What is CVE-2026-21404?

CVE-2026-21404 is a medium-severity vulnerability in Navtor Navbox, classified under Use of Hard-coded Credentials. CVSS score: 6.3/10. Published 2026-06-04.

How severe is CVE-2026-21404?

Medium severity. CVSS v3 base score is 6.3 out of 10.

Vulnerability in Navtor Navbox

CVE-2026-21404

NAVTOR NavBox through version 4.16.1.20 contains hard-coded credentials within its Windows Communication Foundation (SOAP) implementation. If the SOAP functionality is enabled, a local attacker can extract credentials to bypass the intende…

CVSS v3 metric

CVSS v3 base score 6.3 (Medium).
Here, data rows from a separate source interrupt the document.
Lemma needs_covered T v q : needs T v q -> status_le (Some q) (accumulated_at T v).
Proof.
  unfold accumulated_at. induction 1 as [T v q Hd|T v s w q Hd Hn IH]; unfold direct_at in Hd.
  - rewrite <- Hd. apply closed_at. apply (get_short T). by rewrite Hd.
  - assert (Z.to_nat (chebyshev v) < 16)%nat as Hv by (apply (get_short T); by rewrite Hd).
    assert (Z.to_nat (chebyshev w) < 16)%nat as Hw.
    { apply (proj1 (get_short s _)). intros E. by rewrite E in IH. }
    etransitivity; [exact IH|].
    destruct (closed_at T _ Hv) as (_ & _ & H). destruct (H s Hd) as [_ Hr].
    etransitivity; [exact (Hr _ Hw)|]. apply acc_get_mono.
    pose proof (chebyshev_triangle v w). unfold chebyshev in *. lia.
Qed.

Lemma needs_exact T n q : acc_get T n = Some q -> needs T (Z.of_nat n, 0) q.
Proof.
  assert (forall m, Z.to_nat (chebyshev (Z.of_nat m, 0)) = m) as Hch.
  { intros m. unfold chebyshev. simpl. lia. }
  remember (ChunkStatus_get_index T) as k eqn:Hk. revert T n q Hk.
  induction k as [k IH] using lt_wf_ind. intros T n q -> Ha.
  assert (n < 16)%nat as Hn by (apply (proj1 (get_short T n)); by rewrite Ha).
  pose proof Hexact as Hex. unfold exact_ok in Hex. rewrite forallb_forall in Hex.
  specialize (Hex T (all_statuses_elem T)). rewrite forallb_forall in Hex.
  specialize (Hex n ltac:(apply in_seq; lia)). rewrite Ha in Hex.
  apply orb_true_iff in Hex as [Hd|Hd].
  - apply bool_decide_eq_true in Hd. apply needs_direct. unfold direct_at. by rewrite Hch.
  - apply existsb_exists in Hd as (d & Hdin & Hd). destruct (dir_get T d) as [s|] eqn:Es; [|done].
    apply andb_true_iff in Hd as [Hle Hq]. apply Nat.leb_le in Hle.
    apply bool_decide_eq_true in Hq. apply in_seq in Hdin.
    destruct (closed_at T d ltac:(lia)) as (_ & _ & H). destruct (H s Es) as [Hlt _].
    replace (Z.of_nat n, 0) with
      (fst (Z.of_nat d, 0) + fst (Z.of_nat (n - d), 0), snd (Z.of_nat d, 0) + snd (Z.of_nat (n - d), 0))
      by (simpl; f_equal; lia).
    eapply (needs_trans T _ s); [|by eapply IH].
    unfold direct_at. by rewrite Hch.
Qed.
End Closure.
(** [None] is the panic of the assertion on the state. *)
Definition finish_epoch (c : ChunkSchedulingCoordinator) (e : PreparedChunkSchedulingEpoch)
  : option ChunkSchedulingCoordinator :=
  match co_state c with
  | StateRunning =>
      Some (mkCoordinator (pending_ticket_operations c) (StateReady e) (committed_revision c))
  | _ => None
  end.

Definition publish_committed_revision (c : ChunkSchedulingCoordinator) (r : ChunkTicketRevision)
  : ChunkSchedulingCoordinator := mkCoordinator (pending_ticket_operations c) (co_state c) r.

Definition is_revision_committed (c : ChunkSchedulingCoordinator) (r : ChunkTicketRevision) : bool :=
  r <=? committed_revision c.

(** ** The threads *)

(** The ticket part of [prepare_scheduling_epoch] after the queued operations. *)
Definition propagate_epoch (m : ChunkTicketManager) (r : ChunkTicketRevision)
  : PreparedChunkSchedulingEpoch :=
  let '(m, changes) := take_changes (run_all_updates m) in mkEpoch m r changes.

(** Program points of a background worker. *)
Inductive worker :=
| WorkerStart (m : ChunkTicketManager) (r : ChunkTicketRevision)
| WorkerApply (m : ChunkTicketManager) (r : ChunkTicketRevision)
    (todo : list QueuedChunkTicketOperation)
| WorkerPropagate (m : ChunkTicketManager) (r : ChunkTicketRevision)
| WorkerFinish (e : PreparedChunkSchedulingEpoch).

(** Program points of the thread that drives the world. *)
Inductive driver :=
| DriverIdle
| DriverCommit (e : PreparedChunkSchedulingEpoch)
| DriverSpawn (m : ChunkTicketManager) (r : ChunkTicketRevision).

(** [sys_log] lists everything that was ever queued and [sys_delivered] the level changes
    handed to committed epochs; no step reads either. *)
Record system := mkSystem {
  sys_coordinator : ChunkSchedulingCoordinator;
  sys_driver : driver;
  sys_workers : list worker;
  sys_log : list QueuedChunkTicketOperation;
  sys_delivered : list LevelChange;
}.

(** One step of a worker; [None] for a panic, no worker left when it ended.  Between
    propagating and finishing, [prepare_scheduling_epoch] also schedules generation and runs
    the unload pass; these touch neither the coordinator nor the ticket manager, are modelled
    in [ChunkGeneration] and [ChunkMap], and when they return change nothing here. *)
Definition worker_run (c : ChunkSchedulingCoordinator) (w : worker)
  : option (ChunkSchedulingCoordinator * list worker) :=
  match w with
  | WorkerStart m r =>
      let '(p, ops) := Pending_take (pending_ticket_operations c) in
      Some (set_pending c p, [WorkerApply m r ops])
  | WorkerApply m r (q :: todo) =>
      let '(m, r) := apply_queued (m, r) q in Some (c, [WorkerApply m r todo])
  | WorkerApply m r [] =>
      Some (set_pending c (Pending_recycle (pending_ticket_operations c) []), [WorkerPropagate m r])
  | WorkerPropagate m r => Some (c, [WorkerFinish (propagate_epoch m r)])
  | WorkerFinish e => c' ← finish_epoch c e; Some (c', [])
  end.

(** [advance_scheduling] up to its first action after the boundary step. *)
Definition driver_of_boundary (b : ChunkSchedulingBoundaryStep) : driver :=
  match b with
  | BoundaryRunning => DriverIdle
  | BoundaryStart m r => DriverSpawn m r
  | BoundaryCommit e => DriverCommit e
  end.

Definition op_ok (op : ChunkTicketOperation) : Prop :=
  match op with
  | OpAdd p t => source_ok p /\ ticket_ok t
  | OpRemove _ _ => True
  end.

Inductive system_step : system -> system -> Prop :=
| sys_queue c d ws log del op c' r :
    op_ok op -> queue_ticket_operation c op = Some (c', r) ->
    system_step (mkSystem c d ws log del) (mkSystem c' d ws (log ++ [mkQueued r op]) del)
| sys_queue_batch c d ws log del ops c' r :
    Forall op_ok ops -> queue_ticket_operations c ops = Some (c', Some r) ->
    system_step (mkSystem c d ws log del) (mkSystem c' d ws (log ++ (mkQueued r <$> ops)) del)
| sys_queue_empty c d ws log del c' :
    queue_ticket_operations c [] = Some (c', None) ->
    system_step (mkSystem c d ws log del) (mkSystem c' d ws log del)
| sys_boundary c ws log del c' b :
    take_boundary_step c = (c', b) ->
    system_step (mkSystem c DriverIdle ws log del) (mkSystem c' (driver_of_boundary b) ws log del)
| sys_commit c ws log del e :
    system_step (mkSystem c (DriverCommit e) ws log del)
      (mkSystem (publish_committed_revision c (ep_applied_revision e))
         (DriverSpawn (recycle_changes (ep_ticket_manager e) []) (ep_applied_revision e))
         ws log (del ++ ep_changes e))
| sys_spawn c ws log del m r :
    system_step (mkSystem c (DriverSpawn m r) ws log del)
      (mkSystem c DriverIdle (WorkerStart m r :: ws) log del)
| sys_worker c d ws1 w ws2 log del c' ws' :
    worker_run c w = Some (c', ws') ->
    system_step (mkSystem c d (ws1 ++ w :: ws2) log del) (mkSystem c' d (ws1 ++ ws' ++ ws2) log del).

(** ** Replaying level changes *)

Abbreviation level_maps :=
  (gmap ChunkPos ChunkTicketLevel * gmap ChunkPos ChunkTicketLevel)%type.

Definition set_level (p : ChunkPos) (o : option ChunkTicketLevel)
  (m : gmap ChunkPos ChunkTicketLevel) : gmap ChunkPos ChunkTicketLevel :=
  match o with
  | Some l => <[p := l]> m
  | None => delete p m
  end.

(** What a consumer that applies every change knows of the levels. *)
Definition replay_change (lv : level_maps) (c : LevelChange) : level_maps :=
  (set_level (ch_pos c) (ch_new_level c) (fst lv),
   set_level (ch_pos c) (ch_new_simulation_level c) (snd lv)).

Definition replay (cs : list LevelChange) : level_maps := foldl replay_change (∅, ∅) cs.

Lemma set_level_lookup p o m q : set_level p o m !! q = if decide (q = p) then o else m !! q.
Proof.
  unfold set_level. case_decide as E; [subst; destruct o; by simplify_map_eq|].
  destruct o; by simplify_map_eq.
Qed.
(** The container format of the protocol: a width byte; width 0 is a single id; a width up
    to [indirect] is followed by a palette of ids that the cells index; a larger width is
    followed by cells that are ids themselves. *)
Definition read_container (indirect : Z) (volume : nat) (bs : list Z)
  : option (list Z * list Z) :=
  match bs with
  | [] => None
  | bits :: bs =>
      if bits =? 0 then '(ids, bs) ← read_varints 1 bs; Some (ids ≫= replicate volume, bs)
      else if bits <=? indirect then
        '(len, bs) ← read_varints 1 bs;
        '(palette, bs) ← read_varints (Z.to_nat (hd 0 len)) bs;
        '(cells, bs) ← read_cells bits volume bs;
        ids ← mapM (fun i => palette !! Z.to_nat i) cells;
        Some (ids, bs)
      else read_cells bits volume bs
  end.

Lemma read_write_u64 v rest : 0 <= v < 2 ^ 64 -> read_u64 (write_u64 v ++ rest) = Some (v, rest).
Proof.
  intros Hv. unfold read_u64. rewrite decide_True by (rewrite length_app; simpl; lia).
  rewrite take_app_length' by done. rewrite drop_app_length' by done. do 2 f_equal.
  assert (forall k, 0 <= k -> u8 (Z.shiftr v k) = v / 2 ^ k mod 256) as Hbyte.
  { intros k Hk. unfold u8, wrapu. by rewrite Z.shiftr_div_pow2 by done. }
  assert (forall k, 0 <= k ->
    v / 2 ^ (8 * (k + 1)) * 256 + v / 2 ^ (8 * k) mod 256 = v / 2 ^ (8 * k)) as Hstep.
  { intros k Hk. assert (0 < 2 ^ (8 * k)) as Hp by (apply Z.pow_pos_nonneg; lia).
    replace (2 ^ (8 * (k + 1))) with (2 ^ (8 * k) * 256)
      by (replace (8 * (k + 1)) with (8 * k + 8) by lia; rewrite Z.pow_add_r by lia; lia).
    rewrite <- Z.div_div by lia. pose proof (Z.div_mod (v / 2 ^ (8 * k)) 256). lia. }
  unfold write_u64. simpl foldl. rewrite !Hbyte by lia.
  assert (v / 2 ^ (8 * 7) mod 256 = v / 2 ^ (8 * (6 + 1))) as ->.
  { change (8 * 7) with 56. apply Z.mod_small. split; [apply Z.div_pos; lia|].
    apply Z.div_lt_upper_bound; lia. }
  rewrite ?Z.mul_0_l, ?Z.add_0_l, (Hstep 6) by lia. change (8 * 6) with (8 * (5 + 1)). rewrite (Hstep 5) by lia.
  change (8 * 5) with (8 * (4 + 1)). rewrite (Hstep 4) by lia.
  change (8 * 4) with (8 * (3 + 1)). rewrite (Hstep 3) by lia.
  change (8 * 3) with (8 * (2 + 1)). rewrite (Hstep 2) by lia.
  change (8 * 2) with (8 * (1 + 1)). rewrite (Hstep 1) by lia.
  change (8 * 1) with (8 * (0 + 1)). rewrite (Hstep 0) by lia.
  apply Z.div_1_r.
Qed.

Lemma read_write_longs vs rest :
  Forall (fun w => 0 <= w < 2 ^ 64) vs ->
  read_longs (length vs) ((vs ≫= write_u64) ++ rest) = Some (vs, rest).
Proof.
  induction 1 as [|v vs Hv _ IH]; [done|].
  change ((v :: vs) ≫= write_u64) with (write_u64 v ++ (vs ≫= write_u64)).
  cbn [read_longs length]. rewrite <- app_assoc, read_write_u64 by done. simpl. by rewrite IH.
Qed.

Lemma read_write_cells bits l rest :
  1 <= bits <= 32 -> Forall (fits bits) l ->
  read_cells bits (length l)
    ((packed_words bits (values_per_u64 bits) l ≫= write_u64) ++ rest) = Some (l, rest).
Proof.
  intros Hb Hl. unfold read_cells.
  assert (div_ceil_nat (length l) (values_per_u64 bits) =
          length (packed_words bits (values_per_u64 bits) l)) as ->.
  { unfold packed_words. by rewrite length_fmap, length_seq. }
  rewrite read_write_longs by (apply packed_words_range; [lia|done]). simpl. do 2 f_equal.
  apply list_eq. intros i. destruct (decide (i < length l)%nat) as [Hi|Hi].
  - rewrite lookup_take_lt by done. by apply unpack_packed_words.
  - rewrite lookup_take_ge by lia. symmetry. apply lookup_ge_None_2. lia.
Qed.
(** ** Validation of a table *)

Definition validate_chunk_entry (e : ChunkEntry) (file_sectors : Z) : result unit io_error :=
  if sector_offset e <? FIRST_DATA_SECTOR then Err InvalidData
  else if (size_bytes e =? 0) || (MAX_CHUNK_SIZE <? size_bytes e) then Err InvalidData
  else match checked_addu 32 (sector_offset e) (sector_count e) with
       | None => Err InvalidData
       | Some end_sector => if file_sectors <? end_sector then Err InvalidData else Ok tt
       end.

(** [occupied[start..end]]. *)
Definition sector_range (start end_ : Z) (l : list bool) : list bool :=
  take (Z.to_nat (end_ - start)) (drop (Z.to_nat start) l).

(** [occupied[start..end].fill(true)]. *)
Definition fill_true (start end_ : Z) (l : list bool) : list bool :=
  imap (fun i b => b || ((start <=? Z.of_nat i) && (Z.of_nat i <? end_))) l.

Fixpoint validate_loop (es : list ChunkEntry) (file_sectors : Z) (occupied : list bool)
  : result unit io_error :=
  match es with
  | [] => Ok tt
  | e :: rest =>
      if ChunkEntry_exists e then
        let? _ := validate_chunk_entry e file_sectors in
        let start := sector_offset e in
        let end_ := start + sector_count e in
        if existsb id (sector_range start end_ occupied) then Err InvalidData
        else validate_loop rest file_sectors (fill_true start end_ occupied)
      else validate_loop rest file_sectors occupied
  end.

Definition validate_region_entries (h : RegionHeader) (file_sectors : Z) : result unit io_error :=
  validate_loop (entries h) file_sectors
    (fill_true 0 FIRST_DATA_SECTOR (replicate (Z.to_nat file_sectors) false)).

(** ** Region positions *)

Record RegionPos := mkRegionPos { rp_x : Z; rp_z : Z }.

#[global] Instance RegionPos_eq_dec : EqDecision RegionPos.
Proof. solve_decision. Defined.
#[global] Instance RegionPos_countable : Countable RegionPos.
Proof.
  apply (inj_countable' (fun p => (rp_x p, rp_z p)) (fun '(x, z) => mkRegionPos x z)).
  by intros [].
Defined.

(** [div_euclid] and [rem_euclid] by a positive constant are [Z.div] and [Z.modulo]. *)
Definition RegionPos_from_chunk (chunk_x chunk_z : Z) : RegionPos :=
  mkRegionPos (chunk_x / REGION_SIZE) (chunk_z / REGION_SIZE).

Definition local_chunk_pos (chunk_x chunk_z : Z) : Z * Z :=
  (chunk_x mod REGION_SIZE, chunk_z mod REGION_SIZE).

(** ** Lemmas: entries *)

(** Entries the format can represent. *)
Definition entry_wf (e : ChunkEntry) : Prop :=
  0 <= sector_offset e < 2 ^ 32 /\ 0 <= size_bytes e < 2 ^ 24 /\
  (sector_offset e = 0 -> entry_status e = Empty).

Lemma le_byte_eq v k : 0 <= k -> le_byte v k = v / 2 ^ (8 * k) mod 256.
Proof. intros Hk. unfold le_byte, u8, wrapu. rewrite Z.shiftr_div_pow2 by lia. done. Qed.
(** The payload and status stored at an index. *)
Definition stored_at (h : RegionHeader) (f : file) (i : nat) : option (list Z * ChunkStatus) :=
  let e := entries h !!! i in
  if ChunkEntry_exists e
  then Some (bytes_at (sector_offset e * SECTOR_SIZE) (size_bytes e) f, entry_status e) else None.

Definition region_view (m : RegionManager) (r : RegionPos) (i : nat)
  : option (list Z * ChunkStatus) :=
  match files m !! RegionFile r with
  | None => None
  | Some f =>
      match regions m !! r with
      | Some h => stored_at (rh_header h) f i
      | None => match read_region f with
                | Ok h => stored_at (rh_header h) f i
                | Err _ => None
                end
      end
  end.

(** The abstract store: payload and status of every chunk. *)
Definition stored (m : RegionManager) (pos : ChunkPos) : option (list Z * ChunkStatus) :=
  region_view m (region_of pos) (index_of pos).

Lemma sectors_of_eq f : Z.of_nat (length f) < 2 ^ 43 ->
  sectors_of f = div_ceilZ (Z.of_nat (length f)) SECTOR_SIZE /\ 0 <= sectors_of f <= 2 ^ 31.
Proof.
  intros Hf. unfold sectors_of.
  pose proof (div_ceilZ_bounds (Z.of_nat (length f)) SECTOR_SIZE ltac:(done) ltac:(lia)) as Hd.
  unfold SECTOR_SIZE in *.
  assert (u32 (div_ceilZ (Z.of_nat (length f)) 4096) = div_ceilZ (Z.of_nat (length f)) 4096) as ->.
  { apply (wrapu_small 32). unfold in_u. lia. }
  split; [done|lia].
Qed.

(** The assertion of [from_bytes] holds of every table that [read_region] reads. *)
Lemma read_table_asserted f table :
  file_read FILE_HEADER_SIZE CHUNK_TABLE_SIZE f = Ok table ->
  RegionHeader_from_bytes table <> None.
Proof.
  unfold file_read. case_match eqn:E; [|done]. apply Z.leb_le in E. intros [= <-].
  unfold RegionHeader_from_bytes. rewrite decide_True; [done|].
  rewrite length_take, length_drop.
  unfold FILE_HEADER_SIZE, CHUNK_TABLE_SIZE, CHUNKS_PER_REGION, REGION_SIZE in *. lia.
Qed.

Lemma read_region_closed f h :
  file_ok f h (sectors_of f) -> table_on_disk f h ->
  read_region f = Ok (mkHandle h 0 false (sectors_of f)).
Proof.
  intros Hok Ht. pose proof (fo_length _ _ _ Hok) as Hlen. unfold read_region.
  rewrite file_read_ok by (unfold FILE_HEADER_SIZE, CHUNK_TABLE_SIZE, CHUNKS_PER_REGION, REGION_SIZE in *; lia).
  simpl. rewrite Ht, RegionHeader_from_to_bytes by apply Hok.
  destruct (sectors_of_eq f ltac:(lia)) as [_ Hs].
  assert (validate_region_entries h (sectors_of f) = Ok tt) as ->; [|done].
  apply validate_region_entries_table; [lia| |apply Hok].
  eapply Forall_impl; [apply Hok|]. intros e (_ & ? & _). lia.
Qed.

(** A file that is ok is at its sector count also for the [u32] cast. *)
Lemma file_ok_sectors f h s : file_ok f h s -> s = sectors_of f.
Proof.
  intros Hok. rewrite (fo_sectors _ _ _ Hok). pose proof (fo_length _ _ _ Hok).
  symmetry. apply sectors_of_eq. lia.
Qed.

Lemma region_view_closed m r f h i :
  regions m !! r = None -> files m !! RegionFile r = Some f ->
  file_ok f h (sectors_of f) -> table_on_disk f h -> region_view m r i = stored_at h f i.
Proof.
  intros Hr Hf Hok Ht. unfold region_view. rewrite Hf, Hr, (read_region_closed f h Hok Ht). done.
Qed.

Lemma region_view_open m r f h i :
  regions m !! r = Some h -> files m !! RegionFile r = Some f ->
  region_view m r i = stored_at (rh_header h) f i.
Proof. intros Hr Hf. unfold region_view. by rewrite Hf, Hr. Qed.

(** ** Lemmas: the header of a file *)

(** The constants of the layout, for linear arithmetic. *)
Ltac layout := unfold FILE_HEADER_SIZE, CHUNK_TABLE_SIZE, CHUNKS_PER_REGION, REGION_SIZE,
  SECTOR_SIZE, FIRST_DATA_SECTOR in *.

Lemma stored_entry h f s i e :
  file_ok f h s -> entries h !! i = Some e -> ChunkEntry_exists e = true ->
  3 <= sector_offset e /\ 0 < size_bytes e /\
  sector_offset e * 4096 + size_bytes e <= Z.of_nat (length f) /\
  sector_offset e + sector_count e <= s /\
  size_bytes e <= 4096 * sector_count e /\ 1 <= sector_count e <= 4096.
Proof.
  intros Hok Hi Hex. destruct (proj1 (fo_table _ _ _ Hok) i e Hi Hex) as (H1 & H2 & H3).
  pose proof (fo_data _ _ _ Hok i e Hi Hex) as H4.
  destruct (sector_count_eq e H2) as [E Hc].
  pose proof (div_ceilZ_bounds (size_bytes e) SECTOR_SIZE ltac:(done) ltac:(lia)) as Hd.
  rewrite <- E in Hd. layout. lia.
Qed.
(** A list sorted by a strict order is determined by its elements. *)
Lemma sorted_unique {A} (R : relation A) `{!Transitive R, !Irreflexive R} (l1 l2 : list A) :
  StronglySorted R l1 -> StronglySorted R l2 -> l1 ≡ₚ l2 -> l1 = l2.
Proof.
  intros H1. revert l2. induction H1 as [|x l1 H1 IH Hx]; intros l2 H2 Hp.
  - symmetry in Hp. by apply Permutation_nil_r in Hp.
  - destruct H2 as [|y l2 H2 Hy]; [by apply Permutation_nil_r in Hp|].
    assert (x = y) as ->.
    { assert (x ∈ y :: l2) as Hin by (rewrite <- Hp; left).
      assert (y ∈ x :: l1) as Hin' by (rewrite Hp; left).
      apply elem_of_cons in Hin as [|Hin]; [done|]. apply elem_of_cons in Hin' as [|Hin']; [done|].
      rewrite Forall_forall in Hx, Hy. destruct (irreflexivity R x). etrans; [by apply Hx|by apply Hy]. }
    f_equal. apply IH; [done|]. by apply Permutation_cons_inv in Hp.
Qed.

(** Heaps built from related elements with corresponding comparisons are related. *)
Lemma foldl_push_related {A B} (cmpA : A -> A -> comparison) (cmpB : B -> B -> comparison)
  (Rel : A -> B -> Prop) xs ys h k :
  (forall a a' b b', Rel a b -> Rel a' b' -> cmpA a a' = cmpB b b') ->
  Forall2 Rel xs ys -> Forall2 Rel h k ->
  Forall2 Rel (foldl (fun h x => heap_push cmpA x h) h xs) (foldl (fun h x => heap_push cmpB x h) k ys).
Proof.
  intros Hcmp Hxy. revert h k. induction Hxy as [|x y xs ys Hr Hxy IH]; intros h k Hhk; simpl; [done|].
  apply IH. clear IH. induction Hhk as [|a b h k Hab Hhk IH]; simpl; [by repeat constructor|].
  rewrite (Hcmp x a y b) by done. destruct (cmpB y b); by repeat constructor.
Qed.

(** ** Invariant *)

Section Invariant.
Context {T : Type} `{TickKey T}.
Implicit Types l : TickList T.

(** The keys of all entries, pending and live. *)
Definition entry_keys l : list ScheduledTickKey :=
  (saved_key <$> pending_entries l) ++ ((fun q => ScheduledTick_key (qt_tick q)) <$> ticks l).

(** [extra] lists the keys of entries that are on their way into the list. *)
Record list_ok_with (extra : list ScheduledTickKey) l : Prop := {
  lo_sorted : StronglySorted before (ticks l);
  lo_next : 0 <= next_insertion_order l;
  lo_orders : Forall (fun q => 0 <= insertion_order q < next_insertion_order l) (ticks l);
  lo_distinct : NoDup (insertion_order <$> ticks l);
  lo_unique : NoDup (extra ++ entry_keys l);
  lo_scheduled : scheduled l = list_to_set (extra ++ entry_keys l);
}.

Abbreviation list_ok := (list_ok_with []).

Lemma list_ok_scheduled l k : list_ok l -> (k ∈ scheduled l <-> k ∈ entry_keys l).
Proof. intros Hok. rewrite (lo_scheduled _ _ Hok). set_solver. Qed.

Lemma new_ok : list_ok TickList_new.
Proof. split; simpl; try done; constructor. Qed.

Lemma new_pending_ok : list_ok TickList_new_pending.
Proof. split; simpl; try done; constructor. Qed.

Lemma from_saved_ticks_scheduled (saved : list (SavedTick T)) (s : gset ScheduledTickKey) :
  foldl (fun set t => {[saved_key t]} ∪ set) s saved = list_to_set (saved_key <$> saved) ∪ s.
Proof.
  revert s. induction saved as [|t saved IH]; intros s; simpl; [set_solver|]. rewrite IH. set_solver.
Qed.

Lemma from_saved_ticks_ok saved :
  NoDup (saved_key <$> saved) -> list_ok (from_saved_ticks saved).
Proof.
  intros Hnd. split; simpl; try done; try constructor.
  - unfold entry_keys. simpl. by rewrite app_nil_r.
  - unfold entry_keys. simpl. rewrite app_nil_r, from_saved_ticks_scheduled. set_solver.
Qed.
(** C13. A batch takes only ready ticks and, with room left, all of them: collecting from
    a reachable scheduler returns at most the maximum number of ticks; from every
    container a prefix of its queue is taken, all of it ready and in queue order within
    the batch, and nothing else of the container changes; the batch consists of exactly
    these ticks; only containers of active chunks are drained; and when the batch is
    shorter than the maximum, no active container has a ready tick left. *)
Theorem collect_ticks_exact {B F} `{!TickKey B, !TickKey F} owner k (w : WorldTickScheduler B F) now max_ticks :
  sched_reachable owner w ->
  exists w' ts changed took, collect_ticks k w now max_ticks = Some (w', (ts, changed)) /\
    (length ts <= max_ticks)%nat /\
    (forall id c, containers w !! id = Some c -> exists c', containers w' !! id = Some c' /\
       lifecycle c' = lifecycle c /\
       (forall k', k' <> k -> select k' (lists c') = select k' (lists c)) /\
       ticks (select k (lists c)) = took id ++ ticks (select k (lists c')) /\
       Forall (is_ready now) (took id) /\ (qt_tick <$> took id) `sublist_of` ts) /\
    (exists ids, NoDup ids /\ ts ≡ₚ ids ≫= (fun id => qt_tick <$> took id)) /\
    (forall id, took id <> [] -> is_active (index w) (owner id)) /\
    (forall pos r c', (length ts < max_ticks)%nat -> ix_chunks (index w) !! pos = Some r ->
       is_Some (active_rank r (active_generation (index w))) ->
       containers w' !! reg_container r = Some c' ->
       forall tick, peek (select k (lists c')) = Some tick -> now < trigger_tick tick).
Proof.
  intros Hok%sched_reachable_ok.
  destruct (collect_ticks_ok owner k w now max_ticks Hok) as (w' & ts & ch & took & E & _ & [H1 H2 H3 H4 H5 H6]).
  exists w', ts, ch, took. split_and!; try done.
  - intros id c Hc. destruct (H2 _ _ Hc) as (c' & Hc' & Ha & Hb & Hd & Hf). exists c'. split_and!; try done.
  - intros pos r c' Hlen Hr Hact Hc' tick Hp. specialize (H6 _ _ _ Hlen Hr Hact Hc').
    unfold list_head in H6. by rewrite Hp in H6.
Qed.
Vector: CVSS:3.1/AV:L/AC:H/PR:L/UI:N/S:U/C:N/I:H/A:H.

Affected products

Navtor Navbox — versions 0, 4.17.2.6

Weakness classification (CWE)

CWE-798 — Use of Hard-coded Credentials

References

ics-cert@hq.dhs.gov
ics-cert@hq.dhs.gov

Frequently asked questions

What is CVE-2026-21404?: CVE-2026-21404 is a medium-severity vulnerability in Navtor Navbox, classified under Use of Hard-coded Credentials. CVSS score: 6.3/10. Published 2026-06-04.
How severe is CVE-2026-21404?: Medium severity. CVSS v3 base score is 6.3 out of 10.